Spoon pie filling mixture into prepared pie crust. Mixture should be thick and hold together slightly.
Roll out and cover pie with second crust. Trim top crust along the pan rim and crimp crust edges to keep pie filling from bubbling out around the edges of the pan during the baking time.
Cut some sort of slits in the top of the pie crust. This not only adds a decorative touch but if you pie gets hot enough to bubble hard, it will raise through the slits you cut instead of blowing the side out of your pie crust and making a big mess in your oven. Place pie on cookie sheet (to protect your oven from spills) and bake at 350 degrees for 35-45 minutes or until crust top is golden brown.
Remove from oven and cool on wire rack for 30 minutes.

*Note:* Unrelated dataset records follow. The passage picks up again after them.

(* ===== verification/DbOpenCorrect.v ===== *)
(** * DbOpenCorrect.v: what opening a database recovers.

    A log holds the records of the groups that were written.  Replaying what a crash left
    of it inserts the groups that lie whole in it, in order, and nothing else. *)
From S2P Require Import Prelude Status Coding Comparator Format WriteBatch Filter Block Env Filename Sort Cache.
From S2P Require Import CacheCorrect TableBuilder TableFormat TableBuilderCorrect Table TableCorrect Newest Log LogCorrect LogFile LogTorn TableCache TableCacheCorrect VersionEdit Version VersionCorrect VersionSet VersionSetCorrect SkipList SkipListCorrect.
From S2P Require Import MemTable MemTableCorrect SharedMem DbState DbCore DbCoreCorrect Compact CompactCorrect DbWrite DbWriteCorrect DbOpen DbIterator.

(** The groups of a log: the first sequence number of each and its operations. *)
Definition group : Type := Z * list WriteBatchRecord.
Definition log_record (g : group) : bytes := group_record g.1 g.2.
Definition group_entries (g : group) : list entry := stamped g.1 g.2.
Definition group_ok (g : group) : Prop := Forall op_fits g.2 /\ len g.2 < 2 ^ 32.
(** Each group starts after the one before it. *)
Fixpoint in_sequence (from : Z) (gs : list group) : Prop :=
  match gs with
  | [] => True
  | g :: gs => from <= g.1 /\ g.1 + len g.2 <= MAX_SEQUENCE_NUMBER + 1 /\ in_sequence (g.1 + len g.2) gs
  end.
(** What is there is older than what comes. *)
Definition older (es : list entry) (gs : list group) : Prop := forall e g, e ∈ es -> head gs = Some g -> esequence e < g.1.
(** The last sequence number, as the replay computes it. *)
Definition last_of (max : Z) (gs : list group) : Z := fold_left (fun m g => Z.max m (g.1 + len g.2 - 1)) gs max.

Lemma last_of_ge gs : forall max, max <= last_of max gs.
Proof. induction gs as [|g gs IH]; intros max; cbn; [done|]. specialize (IH (Z.max max (g.1 + len g.2 - 1))). unfold last_of in *. lia. Qed.
Lemma in_sequence_elem gs : forall from max, in_sequence from gs -> 0 <= from -> forall e, e ∈ concat (map group_entries gs) ->
  from <= esequence e <= last_of max gs.
Proof.
  induction gs as [|g gs IH]; intros from max; cbn [in_sequence map concat]; [by intros _ _ e He%elem_of_nil|].
  intros (H1 & Hmax & Hs) H0 e He. pose proof (len_nonneg g.2). apply elem_of_app in He as [He|He].
  - apply stamped_sequence in He; [|lia..]. pose proof (last_of_ge gs (Z.max max (g.1 + len g.2 - 1))). cbn. unfold last_of in *. lia.
  - destruct (IH _ (Z.max max (g.1 + len g.2 - 1)) Hs ltac:(lia) e He) as [Hlow Hhigh]. split; [lia|exact Hhigh].
Qed.
Lemma in_sequence_take gs : forall from k, in_sequence from gs -> in_sequence from (take k gs).
Proof. induction gs as [|g gs IH]; intros from [|k]; cbn; [done..|]. intros (H1 & H2 & H3). split_and!; [done|done|by apply IH]. Qed.

Lemma op_fits_record op : op_fits op -> WriteBatch.record_ok op.
Proof. destruct op as [k|k v]; cbn; unfold is_u32; pose proof (len_nonneg k); [lia|]. intros [? ?]. split; lia. Qed.

Section replay.
Context {C : Type} `{HC : Comparator C} (c : C) (ord : bytes -> bytes -> comparison) `{!ComparatorLaws c (fun _ => True) ord}.
Context (arena : Z -> bytes) (Harena : forall n, n <= len (arena n)).
Abbreviation holds_in m es := (mem_holds (c:=c) (ord:=ord) m es) (only parsing).

Lemma log_record_repr g : 1 <= g.1 -> g.1 + len g.2 <= MAX_SEQUENCE_NUMBER + 1 -> group_ok g -> batch_repr (log_record g) g.1 g.2.
Proof.
  intros H1 Hm [Hf Hl]. split; [done|]. pose proof (len_nonneg g.2). split; [unfold is_u64, MAX_SEQUENCE_NUMBER in *; lia|].
  split; [done|]. eapply Forall_impl; [exact Hf|]. apply op_fits_record.
Qed.
Lemma replay_record_ok g r (h : mem_heap C) m es : 1 <= g.1 -> g.1 + len g.2 <= MAX_SEQUENCE_NUMBER + 1 -> group_ok g ->
  h !! r = Some m -> holds_in m es -> (forall e, e ∈ es -> esequence e < g.1) ->
  exists added m', Open.replay_record arena r (log_record g) h = Ret (Ret (g.1 + len g.2 - 1, added), <[r := m']> h) /\
    holds_in m' (inserted ord g.1 g.2 es).
Proof.
  intros H1 Hmax Hg Hr Hm Hlt. pose proof (log_record_repr g H1 Hmax Hg) as Hrep. pose proof (len_nonneg g.2).
  destruct (insert_batch_ok c ord arena Harena _ _ g.2 g.1 r h m es Hrep Hr Hm (proj1 Hg) ltac:(lia) ltac:(lia) Hlt) as (added & m' & E1 & Hm').
  exists added, m'. split; [|done]. unfold Open.replay_record.
  assert (Batch.set_contents Batch.new (log_record g) = Ret (log_record g)) as ->.
  { unfold Batch.set_contents. rewrite (proj2 (Z.ltb_ge _ _)); [done|]. rewrite (batch_len _ _ _ Hrep). pose proof (len_nonneg (enc_all g.2)). unfold HEADER_LEN. lia. }
  rewrite (batch_sequence _ _ _ Hrep), (batch_count _ _ _ Hrep). cbn [mbind outcome_bind]. rewrite E1. cbn [mbind outcome_bind bytes_added].
  rewrite as_u64_id by (unfold is_u64, MAX_SEQUENCE_NUMBER in *; lia). done.
Qed.

Section loop.
Context {W : Type} `{E : Env W} (fuel : nat).
Lemma replay_loop_ok gs x paranoid r : ended x -> forall records reader w max n (h : mem_heap C) m es from,
  1 <= from -> in_sequence from gs -> Forall group_ok gs -> h !! r = Some m -> holds_in m es -> older es gs ->
  results (LogSequentialReader.read_record fuel) (S (length gs)) (reader, w) = map (fun d => Ret (Some d)) (map log_record gs) ++ [x] ->
  (length gs < records)%nat ->
  exists added m' es' w',
    Open.replay_loop arena fuel records r paranoid reader max n h w =
      (match x with Fail e => if paranoid then Fail e else Ret (last_of max gs, n + added, <[r := m']> h)
       | _ => Ret (last_of max gs, n + added, <[r := m']> h) end, w') /\
    holds_in m' es' /\ es' ≡ₚ es ++ concat (map group_entries gs).
Proof.
  intros Hx. induction gs as [|g gs IH]; intros records reader w max n h m es from Hf Hs Hg Hr Hm Hlt Hres Hrec;
    (destruct records as [|records]; [cbn in Hrec; lia|]).
  - cbn [length results map app] in Hres. destruct (LogSequentialReader.read_record fuel (reader, w)) as [o [reader' w']] eqn:Er.
    cbn [fst] in Hres. injection Hres as ->. exists 0, m, es, w'. rewrite Z.add_0_r. cbn [map concat last_of fold_left].
    rewrite app_nil_r, (insert_id (M:=gmap nat) h r m Hr). split; [|by split].
    cbn [Open.replay_loop]. rewrite Er. destruct Hx as [->|[e ->]]; [done|by destruct paranoid].
  - apply Forall_cons in Hg as [Hg Hgs]. destruct Hs as (H1 & Hmax & Hs).
    destruct (LogSequentialReader.read_record fuel (reader, w)) as [o [reader' w']] eqn:Er.
    change (length (g :: gs)) with (S (length gs)) in Hres. cbn [results map app] in Hres. rewrite Er in Hres. cbn [fst snd] in Hres. injection Hres as -> Hres.
    destruct (replay_record_ok g r h m es ltac:(lia) Hmax Hg Hr Hm) as (a1 & m1 & E1 & Hm1); [intros e He; by apply Hlt|].
    pose proof (len_nonneg g.2).
    destruct (IH records reader' w' (Z.max max (g.1 + len g.2 - 1)) (n + a1) (<[r := m1]> h) m1 (inserted ord g.1 g.2 es) (g.1 + len g.2))
      as (a2 & m2 & es2 & w2 & E2 & Hm2 & Hp); [lia|done|done|apply (lookup_insert_eq (M:=gmap nat))|done| |exact Hres|cbn in Hrec; lia|].
    { intros e g' He Hg'. assert (g.1 + len g.2 <= g'.1) by (destruct gs; [done|]; injection Hg' as ->; apply Hs).
      rewrite inserted_perm in He. apply elem_of_app in He as [He|He]; [specialize (Hlt e g He eq_refl); lia|].
      apply stamped_sequence in He; lia. }
    exists (a1 + a2), m2, es2, w2. cbn [Open.replay_loop]. rewrite Er, E1. rewrite E2.
    rewrite (insert_insert_eq (M:=gmap nat) (A:=MemTable.t C) h r m2 m1). rewrite Z.add_assoc. split; [done|]. split; [done|].
    rewrite Hp, inserted_perm. cbn [map concat]. by rewrite <- app_assoc.
Qed.

Lemma recover_log_ok seq_ok rest `{HS : !SequentialLaws seq_ok rest} dbname number gs n f (w w1 : W) r paranoid (h : mem_heap C) m es from :
  new_sequential_file (path_new (log_file_name dbname number)) w = (Ret f, w1) -> seq_ok f ->
  0 <= n -> rest f = ztake n (enc_records 0 (map log_record gs)).1 -> len (rest f) + 8 <= Z.of_nat fuel ->
  1 <= from -> in_sequence from gs -> Forall group_ok gs -> h !! r = Some m -> holds_in m es -> older es gs ->
  exists k x added m' es' w', let kept := take k gs in
    whole 0 (map log_record gs) n k /\ ended x /\ (k = length gs -> x = Ret None) /\
    Open.recover_log_file arena fuel dbname number r paranoid h w =
      (match x with Fail e => if paranoid then Fail e else Ret (last_of 0 kept, added, <[r := m']> h)
       | _ => Ret (last_of 0 kept, added, <[r := m']> h) end, w') /\
    holds_in m' es' /\ es' ≡ₚ es ++ concat (map group_entries kept).
Proof.
  intros Hopen Hok Hn Hrest Hfuel H1 Hs Hg Hr Hm Hlt.
  destruct (sequential_torn f w1 fuel (map log_record gs) n Hok Hn Hrest Hfuel) as (k & x & Hw & Hx & Hend & Hres).
  set (kept := take k gs). assert (Hk : length kept = k) by (unfold kept; rewrite length_take; destruct Hw as [Hw _]; rewrite length_map in Hw; lia).
  assert (Hkr : take k (map log_record gs) = map log_record kept) by apply firstn_map.
  destruct (replay_loop_ok kept x paranoid r Hx fuel (LogSequentialReader.new f) w1 0 0 h m es from)
    as (added & m' & es' & w' & E1 & Hm' & Hp); try done.
  { by apply in_sequence_take. }
  { by apply Forall_take. }
  { intros e g He Hh. apply Hlt; [done|]. unfold kept in Hh. by destruct gs, k. }
  { by rewrite Hk, <- Hkr. }
  { destruct Hw as (_ & Hin & _). rewrite Hkr in Hin. assert (Hc : Z.of_nat (length (map log_record kept)) <= len (enc_records 0 (map log_record kept)).1) by apply enc_records_count. rewrite length_map in Hc.
    rewrite Hrest, len_ztake_min in Hfuel by done. rewrite <- (take_drop k (map log_record gs)), Hkr in Hfuel.
    rewrite (proj1 (len_enc_records_app _ _ _)), len_app in Hfuel. pose proof (len_nonneg (enc_records (enc_records 0 (map log_record kept)).2 (drop k (map log_record gs))).1). lia. }
  exists k, x, added, m', es', w'. split; [done|]. split; [done|]. split; [intros E0; apply Hend; by rewrite length_map|]. split; [|by split].
  unfold Open.recover_log_file. rewrite (action_bind_ret _ _ _ _ _ Hopen). exact E1.
Qed.
End loop.
End replay.

(** *** Sample: a log cut inside its second group *)
Definition torn_groups : list group :=
  let b := list_byte_of_string in
  [(1, [Put (b "a") (b "1"); Delete (b "b")]); (3, [Put (b "b") (b "2")])]%string.
Definition torn_data : bytes := ztake 50 (enc_records 0 (map log_record torn_groups)).1.
Definition torn_world : MemEnv := (Mem.write_file (path_new (log_file_name "db" 3)) torn_data Mem.new).2.

(** ** Claims *)

(** C10: (recovery of a log) A log holds the records of the groups that were written, and a
    crash has cut it off after any number of bytes.  Replaying it inserts exactly the
    entries of the groups that lie whole in what is left, in order, under the sequence
    numbers they were given, into a memtable that may already hold older entries; groups
    that lie whole are never lost and no part of a later one appears; the last sequence
    number is that of the last entry.  Only [paranoid_checks] makes a cut inside a record
    an error; a log that was not cut is always replayed in full. *)
Theorem torn_log_recovers {W C} `{E : Env W} seq_ok rest `{HS : !SequentialLaws seq_ok rest} `{HC : Comparator C} (c : C) ord
    `{!ComparatorLaws c (fun _ => True) ord} (arena : Z -> bytes) dbname number gs n f (w w1 : W) fuel r paranoid (h : mem_heap C) m es :
  (forall n, n <= len (arena n)) ->
  new_sequential_file (path_new (log_file_name dbname number)) w = (Ret f, w1) -> seq_ok f ->
  0 <= n -> rest f = ztake n (enc_records 0 (map log_record gs)).1 -> len (rest f) + 8 <= Z.of_nat fuel ->
  in_sequence 1 gs -> Forall group_ok gs -> h !! r = Some m -> mem_holds (c:=c) (ord:=ord) m es ->
  older es gs ->
  exists k res w', let kept := take k gs in
    Open.recover_log_file arena fuel dbname number r paranoid h w = (res, w') /\
    whole 0 (map log_record gs) n k /\
    (paranoid = false \/ k = length gs -> exists added m' es',
       res = Ret (last_of 0 kept, added, <[r := m']> h) /\ mem_holds (c:=c) (ord:=ord) m' es' /\
       es' ≡ₚ es ++ concat (map group_entries kept) /\
       forall e, e ∈ concat (map group_entries kept) -> 1 <= esequence e <= last_of 0 kept) /\
    (paranoid = true -> (exists e, res = Fail e) \/ exists added h', res = Ret (last_of 0 kept, added, h')).
Proof.
  intros Ha Hopen Hok Hn Hrest Hfuel Hs Hg Hr Hm Hlt.
  destruct (recover_log_ok c ord arena Ha fuel seq_ok rest dbname number gs n f w w1 r paranoid h m es 1)
    as (k & x & added & m' & es' & w' & Hw & Hx & Hend & E1 & Hm' & Hp); [done..|]. set (kept := take k gs) in *.
  exists k. eexists _, w'. split; [exact E1|]. split; [done|]. split.
  - intros Hor. exists added, m', es'. split; [|split; [done|split; [done|]]].
    + destruct Hx as [->|[e ->]]; [done|]. destruct Hor as [->| ->]; [done|]. specialize (Hend eq_refl). discriminate.
    + intros e He. apply (in_sequence_elem _ 1); [by apply in_sequence_take|done|done].
  - intros ->. destruct x as [o|e|]; [right; by eexists _, _|left; by eexists|]. by destruct Hx as [|[]].
Qed.

Lemma torn_log_recovers_witness :
  exists k added m' w', whole 0 (map log_record torn_groups) 50 k /\
    Open.recover_log_file (E:=MemEnv_Env) zeroed 200 "db" 3 0 false {[0%nat := MemTable.new Bytewise]} torn_world =
      (Ret (last_of 0 (take k torn_groups), added, <[0%nat := m']> {[0%nat := MemTable.new Bytewise]}), w').
Proof.
  destruct (torn_log_recovers (E:=MemEnv_Env) mem_seq_ok mem_rest Bytewise bytes_cmp zeroed "db" 3 torn_groups 50
    (Mem.mk_seq (path_new (log_file_name "db" 3)) torn_data 0) torn_world torn_world 200 0%nat false
    {[0%nat := MemTable.new Bytewise]} (MemTable.new Bytewise) []) as (k & res & w' & E1 & Hw & Hres & _).
  - exact zeroed_long.
  - by vm_compute.
  - split; by vm_compute.
  - done.
  - by vm_compute.
  - by vm_compute.
  - repeat split; by vm_compute.
  - repeat constructor; by vm_compute.
  - apply (lookup_singleton_eq (M:=gmap nat)).
  - apply mem_new_holds.
  - intros e g He. by apply elem_of_nil in He.
  - destruct (Hres (or_introl eq_refl)) as (added & m' & es' & -> & _). exists k, added, m', w'. by split.
Defined.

If you cut straight into your pie, the filling will be very hot and will run out of your crust. Waiting 30 minutes to allow your pie to cool and rest will make sure it sits up like it should without running all over you plate. I probably should have waited longer before I cut my pie. But look at that flaky crust! Yum!!
Note: I recently made the mistake of buying cheap flour instead of Gold Metal like I normally do. Several pies I made over Thanksgiving came out mediocre at best and I couldn't figure out what had happened.
Making this Chicken Pot Pie I used Gold Medal flour and Crisco instead of cheap shortening. WOW, what a difference. My crusts were back to their golden, light, flaky selves and quite delicious if I do say so myself.
Don't scrimp on ingredients if you want quality food in the end.